Re: [Ocfs2-users] git checkout on an ocfs2 filesystem

2009-08-31 Thread James Harrell

-- Warning - threadjack in progress. But I think it might be related. --

Interesting. Could this be similar to the case that I'm seeing with "no 
space left on device"? Here's my uneducated assumption:
- at this point I believe some form of I/O error or interrupt causes 
ocfs2 to error out

- the "remount read only" effect silently kicks in (no log message though)
- now file operations return "no space left on device", but my device 
is showing 2% use


The reasons I imagine a correlation between these two are:
Tao says:
> The ERESTARTSYS may happen when we get interrupted from 
ocfs2_cluster_lock.

> I met with it when I rm -rf a very large dir and use "ctrl+c" to stop it
> when I tested bug 1162.

There are also a fair number of posts over in the kernel lists talking 
about qlogic driver issues (qla2xxx) relating to PCI MSI's causing hangs 
under moderate I/O load.

eg: https://bugs.launchpad.net/ubuntu/+source/linux/+bug/268242

The rm -rf  on a very large dir would do presumably do this. I also hit 
this when I do a local rsync or untar of very large directory trees.
EMC also recommends the qlogic HBA be set to Interrupt after every I/O 
completion. Could this cause a race condition?
All of these have interrupts in common.
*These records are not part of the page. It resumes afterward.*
(** [i'] is [i] with the fields of the patch [u] laid over it: under [data]
    the fields of the patch have the values of the patch and the other
    fields those of [i]; outside [data] nothing differs. *)
Definition patch_overrides (i : json) (u : obj) (i' : json) : Prop :=
  (forall k v, own_path (Some (JObj u)) ["data"; k] = Some v ->
               own_path (Some i') ["data"; k] = Some v)
  /\ (forall k, own_path (Some (JObj u)) ["data"; k] = None ->
                own_path (Some i') ["data"; k] = own_path (Some i) ["data"; k])
  /\ (forall k, k <> "data" -> own_path (Some i') [k] = own_path (Some i) [k]).

(** How the Actor migrator treats one owned Item [i], [i'] being the Item at
    the same place of the rebuilt sequence. *)
Definition owned_item_result (h : Host) (i i' : json) : Prop :=
  exists u,
    migrateItemData i = Ok u
    /\ ((u = [] /\ i' = i)
        \/ (u <> [] /\ mergeObject h i u = Ok i'
             /\ (HostLaws h -> plain_item i = true -> patch_overrides i u i'))).

Definition item_changes (i : json) : Prop :=
  exists u, migrateItemData i = Ok u /\ u <> [].

Definition quality_without_action : json :=
  JObj [("name", JStr "Ambidextrous"); ("type", JStr "quality");
        ("data", JObj [("description", JStr "")])].

Definition weapon_without_action : json :=
  JObj [("name", JStr "Ares Predator"); ("type", JStr "weapon");
        ("data", JObj [])].

Definition bare_cyberware : json :=
  JObj [("name", JStr "Datajack"); ("type", JStr "cyberware");
        ("data", JObj [("essence", JNum 0)])].

Definition cyberware_with_capacity : json :=
  JObj [("name", JStr "Cyberarm"); ("type", JStr "cyberware");
        ("data", JObj [("capacity", JNum 4)])].

Definition current_cyberware : json :=
  JObj [("name", JStr "Cybereyes"); ("type", JStr "cyberware");
        ("data", JObj [("action", spec_action_literal); ("capacity", JNum 2)])].

Definition cyberware_with_action : json :=
  JObj [("name", JStr "Smartlink"); ("type", JStr "cyberware");
        ("data", JObj [("action", spec_action_literal)])].

(** The patch the Actor migrator returns for [street_samurai] on the
    reference host. *)
Definition samurai_patch : obj :=
  Eval vm_compute in
    match migrateActorData (ref_host []) street_samurai with
    | Ok p => p
    | Throw _ => []
    end.

(** ** What the orchestrator sends to the host *)

(** The update calls of a trace, accepted or not. *)
Definition update_calls (tr : list event) : list (string * entity * obj) :=
  flat_map (fun ev => match ev with
                      | UpdateCall kind e p _ => [(kind, e, p)]
                      | _ => []
                      end) tr.

Definition pack_update_calls (tr : list event) : list (pack * obj) :=
  flat_map (fun ev => match ev with
                      | PackUpdateCall p u _ => [(p, u)]
                      | _ => []
                      end) tr.

(** The update call an entity of the world is due: one when its migrator
    returns a patch that is not empty, none otherwise. *)
Definition planned_update (h : Host) (kind : string) (e : entity)
  : list (string * entity * obj) :=
  match migrateEntityData h kind (ent_data e) with
  | Ok u => if isObjectEmpty u then [] else [(kind, e, u)]
  | Throw _ => []
  end.

(** The same for an entity of a pack; the patch sent carries the [_id]. *)
Definition planned_pack_update {W} (io : HostIO W) (h : Host) (p : pack)
    (ent : entity) : list (pack * obj) :=
  match migrateEntityData h (pack_entity p) (ent_data ent) with
  | Ok u =>
      if isObjectEmpty u then []
      else match expandObject io u with
           | Ok _ => [(p, obj_set "_id" (JStr (ent_id ent)) u)]
           | Throw _ => []
           end
  | Throw _ => []
  end.

(** A host whose packs can always be migrated and loaded. *)
Definition packs_reachable {W} (io : HostIO W) : Prop :=
  forall p w,
    snd (pack_migrate io p w) = Ok tt
    /\ exists content, snd (pack_getContent io p w) = Ok content.

Definition stale_quality : entity :=
  {| ent_id := "q1"; ent_name := "Ambidextrous";
     ent_data := quality_without_action |}.

Definition current_weapon : entity :=
  {| ent_id := "w1"; ent_name := "Ares Predator";
     ent_data := weapon_without_action |}.

(** An Item on which the migrator throws: cyberware with its action block
    and no capacity. *)
Definition poisoned_cyberware : entity :=
  {| ent_id := "c1"; ent_name := "Smartlink";
     ent_data := cyberware_with_action |}.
Think setting nointr as a mount 
option would help here?


Best,
James

Joel Becker wrote:

On Mon, Aug 31, 2009 at 12:39:02PM -0700, Joel Becker wrote:
  

On Mon, Aug 31, 2009 at 12:16:36PM -0700, Joel Becker wrote:
5441  open("t/t6015-rev-list-show-all-parents.sh", 
O_WRONLY|O_CREAT|O_EXCL|O_LARGEFILE, 0777) = ? ERESTARTSYS (To be restarted)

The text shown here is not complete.